Uncategorized
Editorial: ‘A body blow’ to the Senate
Senate Democrats will oppose the nomination of Judge Neil Gorsuch to the U.S. Supreme Court for many good reasons. And if Senate Majority Leader Mitch McConnell, R-Ky., is to be believed, he will employ the “nuclear option,” perhaps forever changing the rules of the Senate to approve Gorsuch’s nomination by a simple majority vote. The Republican Party will then have successfully denied President Obama’s nomination of Judge Merrick Garland to the Supreme Court in an affront to Senate rules and tradition, while also changing Senate rules to put Trump’s first nominee onto the Court.
To those who say it’s no big deal and is a “good thing” to employ the “nuclear option,” as McConnell maintains, Republican Sen. John McCain had this response: “Idiot, whoever says that is a stupid idiot, who has not been here and seen what I’ve been through and how we were able to avoid that on several occasions.” McCain made the remark Wednesday, recalling past efforts to defuse these judicial confirmation wars. He added, in a pointed reference to McConnell and others championing the same myth (from his own party) that it will be good for the Senate: “And they are stupid and they’ve deceived their voters because they are so stupid.”
What does Sen. McCain know that McConnell and other Republicans won’t admit? He knows that it spells the end of the filibuster in all of its forms, including on legislation, and that it will destroy the Senate’s tradition of bipartisan deliberation.
“This is a body blow to the institution, and I think we’re on a slippery slope,” McCain told the Washington Post.
Sen. Bob Corker (R-Tenn.), chairman of the Foreign Relations Committee, agreed with his fellow Republican. “Everybody says: ‘Oh, we are never going to do it on legislation.’ Come on,” Corker said in the Post’sstory, adding that the pressure from the respective party bases will become too much. “Give me a break. Somebody is not living in reality.”

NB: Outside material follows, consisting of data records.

(** A write that reports no error leaves, for every cluster, the object of the last cluster
    of its file name: its own when the names are told apart by the file name's form. *)
Theorem drift_files_hold Marshal mkdir write_fails dir r scanID ns parsed now files files' pre cluster post :
  rp_Clusters r = pre ++ cluster :: post ->
  (forall other, In other post -> path_join dir (SanitizeName other ++ ".yaml") <> path_join dir (SanitizeName cluster ++ ".yaml")) ->
  FleetDrift.WriteDrift Marshal mkdir write_fails (FleetDrift.DriftReportsFor (Some r) scanID ns parsed now) dir files = (files', None) ->
  exists data, Marshal (FleetDrift.drift_report r scanID ns (scan_time parsed now) cluster) = inl data /\
    files' !! path_join dir (SanitizeName cluster ++ ".yaml") = Some data.
Proof.
  intros Hc Hd. unfold FleetDrift.WriteDrift, write_dir. destruct (String.eqb dir ""); [done|]. destruct mkdir; [done|].
  cbn [FleetDrift.DriftReportsFor]. rewrite Hc, map_app. cbn [map]. intros H.
  refine (files_written _ _ _ _ _ (FleetDrift.drift_report r scanID ns (scan_time parsed now) cluster) _ _ _ _ H).
  intros r' (other & <- & Hin)%in_map_iff. by apply Hd.
Qed.

Definition two_clusters (a b : string) : Report := {|
  rp_Clusters := [a; b]; rp_Sections := ∅; rp_Summary := summary_zero; rp_Findings := []; rp_ClusterHealths := []; rp_Outliers := [];
  rp_Distributions := []; rp_DeviationMass := ∅; rp_ScoreAttribution := None; rp_FleetScore := fleet_score_zero; rp_Cohorts := [];
  rp_Degraded := []; rp_Incidents := []; rp_Notes := []; rp_runs := None |}.

Definition cluster_text (o : FleetDrift.DriftReport) : string + string := inl (FleetDrift.sp_Cluster (FleetDrift.dr_Spec o)).

Definition write_two (a b : string) : gmap string string * option string :=
  FleetDrift.WriteDrift cluster_text None (fun _ => None) (FleetDrift.DriftReportsFor (Some (two_clusters a b)) "s1" "ns" (Some 5%Z) 9%Z) "/out" ∅.

Lemma drift_files_hold_witness :
  exists data, cluster_text (FleetDrift.drift_report (two_clusters "prod" "stage") "s1" "ns" 5%Z "prod") = inl data /\
    fst (write_two "prod" "stage") !! "/out/prod.yaml"%string = Some data.
Proof.
  apply (drift_files_hold cluster_text None (fun _ => None) "/out" (two_clusters "prod" "stage") "s1" "ns" (Some 5%Z) 9%Z ∅ _ [] "prod" ["stage"]%string).
  - reflexivity.
  - intros other [<-|[]]. vm_compute. discriminate.
  - vm_compute. reflexivity.
Defined.

(** Names the file name's form does not tell apart share a file, and the later cluster's
    object replaces the earlier's. *)
Lemma drift_files_collide : write_two "Prod" "prod" = ({["/out/prod.yaml" := "prod"]}, None)%string.
Proof. vm_compute. reflexivity. Qed.
(** A call of the repository, whatever is done with its answer. *)
Lemma call_step {A} o bodies sent method rest body (decode : string -> A + string) (Q : list ApiRequest -> A + string -> Prop) :
  op_Token o <> ""%string -> so_far o bodies sent ->
  (forall sent' err, stopped o bodies sent' -> Q sent' (inr err)) ->
  (forall sent' err, stopped o (bodies ++ option_list body) sent' -> Q sent' (inr err)) ->
  (forall sent' x, so_far o (bodies ++ option_list body) sent' -> Q sent' (inl x)) ->
  runs (apiCall NewRequest Do o method (repo_path o ++ rest) body decode) sent Q.
Proof.
  intros Ht Hs H1 H2 H3. pose proof Hs as (Hb & Ha & Hk).
  assert (omap ar_Body (sent ++ [api_request o method (repo_path o ++ rest) body]) = bodies ++ option_list body) as Hb'.
  { rewrite omap_app, Hb. by destruct body. }
  assert (Forall (authorized o) (sent ++ [api_request o method (repo_path o ++ rest) body])) as Ha'.
  { apply Forall_app_2; [done|]. by apply Forall_singleton, call_authorized. }
  apply runs_call.
  - intros err. by apply H1, so_far_stopped.
  - intros err. apply H2. split_and!; [done..|by rewrite removelast_last].
  - intros x Hx. apply H3. split_and!; [done..|]. rewrite accepted_snoc, Hk. cbn [app]. by rewrite Hx.
Qed.

Lemma base_runs o : op_Token o <> ""%string ->
  runs (base_branch NewRequest Do decode_repo o) [] (fun sent r =>
    match r with
    | inl base => so_far o [] sent /\ (op_BaseBranch o <> ""%string -> base = op_BaseBranch o)
    | inr _ => stopped o [] sent
    end).
Proof.
  intros Ht. unfold base_branch. destruct (String.eqb_spec (op_BaseBranch o) ""); [|by split].
  apply runs_wrap, runs_bind.
  assert (repo_path o = repo_path o ++ "")%string as -> by (apply to_bytes_inj; by rewrite to_bytes_app, app_nil_r).
  apply (call_step o []); [done|done|done|done|]. intros sent branch Hs.
  destruct (String.eqb branch ""); [by apply so_far_stopped|by split].
Qed.

Lemma push_runs o base sent : op_Token o <> ""%string -> so_far o [] sent ->
  runs (push_change NewRequest Do decode_ref decode_pr o base) sent (fun sent' r =>
    orderly o base (match r with inl _ => true | inr _ => false end) sent').
Proof.
  intros Ht Hs.
  assert (Hstop : forall sent' sha k, stopped o (take k (change o base sha)) sent' -> orderly o base false sent').
  { intros sent' sha k (? & ? & ?). by exists sha, k. }
  apply runs_bind, runs_wrap. apply (call_step o []); [done|done|intros; by apply (Hstop _ "" 0)..|]. cbn [app option_list].
  intros s1 sha H1. apply runs_bind, runs_wrap.
  apply (call_step o []); [done|done|intros; by apply (Hstop _ sha 0)|intros; by apply (Hstop _ sha 1)|]. cbn [app option_list].
  intros s2 [] H2. apply runs_bind, runs_wrap.
  eapply (call_step o (take 1 (change o base sha))); [done|done|intros; by apply (Hstop _ sha 1)|intros; by apply (Hstop _ sha 2)|].
  intros s3 [] H3. apply runs_wrap.
  eapply (call_step o (take 2 (change o base sha))); [done|done|intros; by apply (Hstop _ sha 2)|intros; by apply (Hstop _ sha 3)|].
  intros s4 pr H4. pose proof (so_far_stopped _ _ _ H4) as (? & ? & ?). exists sha, 3. split_and!; [done..|]. intros _. split; [done|apply H4].
Qed.

(** Nothing is sent unless a push of a manifest was asked for with a token. What is sent
    goes to the repository under that token; the writes are, in order, the new branch, the
    manifest on that branch and the pull request from it, each made only once every call
    before it was accepted; and a push that reports no error has made all three. *)
Theorem remediation_ordered o stamp : let '(sent, res, err) := Open o stamp in
  (sent <> [] -> op_Push o = true /\ op_Token o <> ""%string /\ TrimSpace (yaml_of (op_Finding o)) <> ""%string) /\
  exists base, (op_BaseBranch o <> ""%string -> base = op_BaseBranch o) /\
    orderly (with_defaults o stamp) base (op_Push o && match err with None => true | Some _ => false end) sent.
Proof.
  unfold Remediate.Open.
  assert (Hnone : forall b, orderly (with_defaults o stamp) b false []) by (intros b; by exists ""%string, 0).
  destruct (String.eqb_spec (TrimSpace (yaml_of (op_Finding o))) ""); [split; [done|]; eexists; by rewrite andb_false_r|].
  destruct (_ || _); [split; [done|]; eexists; by rewrite andb_false_r|].
  change (op_Push (with_defaults o stamp)) with (op_Push o). change (op_Token (with_defaults o stamp)) with (op_Token o).
  destruct (op_Push o) eqn:Ep; cbn [negb]; [|split; [done|]; by eexists].
  destruct (String.eqb_spec (op_Token o) "") as [|Ht]; [split; [done|]; by eexists|].
  pose proof (base_runs (with_defaults o stamp) Ht) as Hb. unfold runs in Hb.
  destruct (base_branch _ _ _ _ _) as [sent [base|err]].
  - destruct Hb as [Hs Hbase]. pose proof (push_runs (with_defaults o stamp) base sent Ht Hs) as Hp. unfold runs in Hp.
    destruct (push_change _ _ _ _ _ _ _) as [sent' [pr|err]]; (split; [done|]; by exists base).
  - split; [done|]. destruct Hb as (? & ? & ?). exists (op_BaseBranch o). split; [done|]. by exists ""%string, 0.
Qed.

End Proofs.

(** The fallback name of a remediation without a cluster is the slug's own. *)
Lemma slug_not_empty s : slugify s <> ""%string.
Proof. pose proof (slug_bytes s) as (_ & _ & _ & H). intros E. rewrite E in H. simpl in H. lia. Qed.
Lemma moves_left schedule s i (p : progress A) : snd s !! i = Some p ->
  exists p', snd (fold_left (fun s i => step_call build i s) schedule s) !! i = Some p' /\
    left_of p' <= left_of p - moves i schedule /\ call_of p' = call_of p.
Proof.
  revert s p. induction schedule as [|j schedule IH]; intros s p Hp; [exists p; split_and!; [done|unfold moves; simpl; lia|done]|].
  cbn [fold_left]. unfold moves. cbn [List.filter]. destruct s as [c ps]. cbn [snd] in Hp. unfold step_call at 2. cbn [fst snd].
  destruct (Nat.eqb_spec i j) as [<-|Hn].
  - rewrite Hp. destruct (advance build c p) as [c' p1] eqn:Ea.
    assert (left_of p1 <= left_of p - 1 /\ call_of p1 = call_of p) as [H1 H1q].
    { destruct p as [q|q|q r]; cbn [advance] in Ea; [destruct (rc_entries c !! call_key q)| |]; injection Ea as <- <-; simpl; split; (lia || done). }
    destruct (IH (c', <[i := p1]> ps) p1) as (p' & Hp' & Hle & Hq); [cbn [snd]; apply list_lookup_insert_eq; by apply lookup_lt_Some in Hp|].
    exists p'. unfold moves in Hle. cbn [length]. split_and!; [done|lia|congruence].
  - destruct (ps !! j) as [pj|] eqn:Ej; [destruct (advance build c pj) as [c' p1]|]; apply IH; cbn [snd]; [|done].
    by rewrite list_lookup_insert_ne.
Qed.

(** A call returns a report once it has moved twice, whatever the other calls do. *)
Theorem call_returns schedule calls i q : calls !! i = Some q -> 2 <= moves i schedule ->
  exists r, snd (run_calls schedule calls) !! i = Some (Returned q (Some r)).
Proof.
  intros Hi Hm. unfold Cache.run_calls.
  destruct (moves_left schedule (empty_cache, map (@Waiting A) calls) i (Waiting q)) as (p & Hp & Hl & Hq); [cbn [snd]; by rewrite list_lookup_fmap, Hi|].
  destruct (run_calls_inv schedule calls) as (_ & _ & Ha). pose proof (Forall_lookup_1 _ _ _ _ Ha Hp) as Hans.
  destruct p as [|q'|q' r]; cbn [left_of] in Hl; try lia. destruct Hans as (_ & q2 & _ & _ & ->).
  cbn [call_of] in Hq. subst q'. eexists. exact Hp.
Qed.
Lemma reaches_follows tr b id : reaches order tr b ->
  match eb_subs b !! id with Some c => follows id tr c | None => unseen id tr end.
Proof.
  intros Hr. induction Hr as [|tr b op b' Hr IH Hs]; [cbn; by rewrite lookup_empty|].
  pose proof (reaches_well_run _ _ Hr) as Hw.
  assert (Hun : watch_op id (watch id tr) op = watch id tr -> is_receive id op = false -> unseen id tr -> unseen id (tr ++ [op])).
  { intros H1 H2 [H3 H4]. split; [by rewrite watch_snoc, H1|]. by rewrite receives_snoc, H2, H4. }
  destruct Hs as [b n i|b i c Hc Hp|b i c e rest Hc Hp Hb|b i c Hc Hp|b i c c' Hc Hp Hcl|b e b2 Hpub]; cbn [eb_subs with_sub].
  - destruct (decide (id = i)) as [->|Hn].
    + rewrite lookup_insert_eq. destruct (eb_subs b !! i) as [d|] eqn:E.
      { assert (i <= eb_nextID b)%Z by (apply (wr_ids b Hw); by eexists). unfold i in *. lia. }
      destruct (Hun eq_refl eq_refl IH) as [H1 H2]. split; rewrite ?H1; cbn; (done || lia).
    + rewrite lookup_insert_ne by done. destruct (eb_subs b !! id); [by apply follows_skip|by apply Hun].
  - destruct (decide (id = i)) as [->|Hn].
    + rewrite lookup_insert_eq. rewrite Hc in IH. destruct IH as [F1 F2 F3 F4 F5].
      split; rewrite ?watch_snoc, ?receives_snoc; cbn; rewrite ?Z.eqb_refl; cbn; [done..|lia|]. intros [Hk _]%keeps_up_prefix. by apply F5.
    + rewrite lookup_insert_ne by done. assert ((i =? id)%Z = false) as E by lia.
      destruct (eb_subs b !! id); [apply follows_skip|apply Hun]; cbn; rewrite ?E; done.
  - destruct (decide (id = i)) as [->|Hn].
    + rewrite lookup_insert_eq. rewrite Hc in IH. destruct IH as [F1 F2 F3 F4 F5]. rewrite Hp in F1. rewrite Hb in *.
      split; rewrite ?watch_snoc, ?receives_snoc; cbn; rewrite ?Z.eqb_refl, <- ?app_assoc; cbn; [done|done|simpl in F3; lia|rewrite length_app; simpl; lia|].
      intros [Hk _]%keeps_up_prefix. by apply F5.
    + rewrite lookup_insert_ne by done. assert ((i =? id)%Z = false) as E by lia.
      destruct (eb_subs b !! id); [apply follows_skip|apply Hun]; cbn; rewrite ?E; done.
  - destruct (decide (id = i)) as [->|Hn].
    + rewrite lookup_insert_eq. rewrite Hc in IH. destruct IH as [F1 F2 F3 F4 F5].
      split; rewrite ?watch_snoc, ?receives_snoc; cbn; rewrite ?Z.eqb_refl; cbn; [done..|lia|]. intros [Hk _]%keeps_up_prefix. by apply F5.
    + rewrite lookup_insert_ne by done. assert ((i =? id)%Z = false) as E by lia.
      destruct (eb_subs b !! id); [apply follows_skip|apply Hun]; cbn; rewrite ?E; done.
  - destruct (decide (id = i)) as [->|Hn].
    + rewrite lookup_insert_eq. rewrite Hc in IH. apply (follows_skip i tr c (Close i)) in IH; [|done..].
      unfold close in Hcl. destruct (su_closed c); [done|]. injection Hcl as <-. destruct IH as [F1 F2 F3 F4 F5]. split; cbn; try done.
      by rewrite F1, Hp.
    + rewrite lookup_insert_ne by done. destruct (eb_subs b !! id); [by apply follows_skip|by apply Hun].
  - destruct (eb_subs b2 !! id) as [c'|] eqn:E.
    + destruct (publish_sub e b b2 id c' Hw Hpub E) as (c & Hc & Hph & Hif). rewrite Hc in IH. destruct IH as [F1 F2 F3 F4 F5].
      destruct (decide (su_phase c = Registered)) as [Hreg|Hreg].
      * rewrite bool_decide_eq_true_2 in F1, Hif by done. destruct (send_phase _ _ _ Hif) as (_ & _ & Hgot & Hcap).
        assert (watch id (tr ++ [Publish e]) = (true, snd (watch id tr) ++ [e])) as Hwatch by (rewrite watch_snoc; cbn; by rewrite F1).
        unfold send in Hif. destruct (su_closed c); [done|]. destruct (Nat.ltb_spec (length (su_buf c)) (su_cap c)) as [Hlt|Hge]; injection Hif as <-.
        -- split; rewrite ?Hwatch, ?receives_snoc; cbn; rewrite ?app_assoc; [by rewrite bool_decide_eq_true_2|by apply sublist_app|rewrite length_app; simpl; lia|lia|].
           intros [Hk _]%keeps_up_prefix. by rewrite F5.
        -- split; rewrite ?Hwatch, ?receives_snoc; cbn; [by rewrite bool_decide_eq_true_2|by apply sublist_inserts_r|done|lia|].
           intros [Hk Hlen]%keeps_up_prefix. exfalso. rewrite Hwatch, receives_snoc in Hlen. cbn in Hlen. rewrite <- F5, !length_app, F4 in Hlen by done.
           simpl in Hlen. lia.
      * rewrite bool_decide_eq_false_2 in F1, Hif by done. subst c'. apply follows_skip; [cbn; by rewrite F1|done|]. by split; rewrite ?bool_decide_eq_false_2.
    + destruct (eb_subs b !! id) as [c|] eqn:Ec; [|apply Hun; [|done|done]; destruct IH as [Hi _]; cbn; by rewrite Hi].
      exfalso. destruct (publish_spec e b Hw) as (b3 & Hp3 & _ & _ & Hsub). rewrite Hpub in Hp3. injection Hp3 as <-.
      rewrite Hsub, Ec in E. destruct (bool_decide _) eqn:Hb; [|done]. apply bool_decide_eq_true in Hb. apply (wr_streams b Hw) in Hb as (d & Hd & Hdp).
      rewrite Ec in Hd. injection Hd as <-. destruct (send_open e c) as (c' & Hc' & _); [by rewrite (wr_closed b Hw id c Ec), Hdp|].
      change (send e c = None) in E. congruence.
Qed.

(** C30: a subscriber is sent, in order and each at most once, events published between its
    registering and its removal, whatever the other subscribers do; and all of them if never
    more are waiting than its buffer holds. *)
Theorem events_delivered tr b id c : reaches order tr b -> eb_subs b !! id = Some c ->
  sublist (su_got c ++ su_buf c) (snd (watch id tr)) /\ length (su_buf c) <= su_cap c /\
  (keeps_up id (su_cap c) tr -> su_got c ++ su_buf c = snd (watch id tr)).
Proof.
  intros Hr Hc. pose proof (reaches_follows tr b id Hr) as H. rewrite Hc in H. destruct H as [_ F2 F3 _ F5]. by split_and!.
Qed.

End Proofs.

(** ** A run *)

Definition done_event (n : Z) : BusEvent := {| ev_Type := EventScanComplete; ev_At := n; ev_Payload := None |}.

Definition sample_trace : list bus_op :=
  [Allocate 1; Register 1; Publish (done_event 1); Receive 1; Publish (done_event 2)]%Z.

Lemma sample_run : exists b c, reaches id sample_trace b /\ eb_subs b !! 1%Z = Some c /\ su_cap c = 1 /\ su_phase c = Registered.
Proof.
  eexists _, _. split; [|split].
  - refine (reaches_step id (take 4 sample_trace) _ _ _ (reaches_step id (take 3 sample_trace) _ _ _
      (reaches_step id (take 2 sample_trace) _ _ _ (reaches_step id (take 1 sample_trace) _ _ _
      (reaches_step id [] _ _ _ (reaches_new id) _) _) _) _) _).
    + apply step_allocate.
    + eapply step_register; vm_compute; reflexivity.
    + apply step_publish. vm_compute. reflexivity.
    + eapply step_receive; vm_compute; reflexivity.
    + apply step_publish. vm_compute. reflexivity.
  - vm_compute. reflexivity.
  - split; reflexivity.
Defined.

Lemma sample_keeps_up : keeps_up 1 1 sample_trace.
Proof.
  intros pre post E. unfold sample_trace in E.
  assert (pre = take (length pre) sample_trace) as -> by (unfold sample_trace; by rewrite E, take_app_length).
  assert (length pre <= 5) as Hl by (apply (f_equal length) in E; rewrite length_app in E; simpl in E; lia).
  clear E. do 6 (destruct pre as [|? pre]; [vm_compute; lia|]). simpl in Hl. lia.
Qed.

Lemma bus_never_panics_witness : exists b, reaches id sample_trace b /\ exists b', publish id (done_event 3) b = Some b'.
Proof.
  destruct sample_run as (b & c & Hr & _). exists b. split; [exact Hr|].
  exact (proj1 (bus_never_panics id (fun l => Permutation_refl l) sample_trace b Hr) (done_event 3)).
Defined.

Lemma events_delivered_witness : exists b c, reaches id sample_trace b /\ eb_subs b !! 1%Z = Some c /\
  su_got c ++ su_buf c = [done_event 1; done_event 2].
Proof.
  destruct sample_run as (b & c & Hr & Hc & Hcap & _). exists b, c. split; [exact Hr|]. split; [exact Hc|].
  destruct (events_delivered id (fun l => Permutation_refl l) sample_trace b 1 c Hr Hc) as (_ & _ & H).
  rewrite Hcap in H. exact (H sample_keeps_up).
Defined.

Americans should note that what prompted this significant change in the nation’s political discourse and function has been the extremism of today’s Republican Party. It started most recently with Republicans filibustering almost all of President Obama’s appointees to his administration, not because of their qualifications or conflicts of interests or any valid concern, but simply to slow down his agenda. That prompted Senate Democrats to employ the “nuclear option” for Obama’s appointments during the first two years of Obama’s presidency. Since then, the partisanship has escalated dramatically.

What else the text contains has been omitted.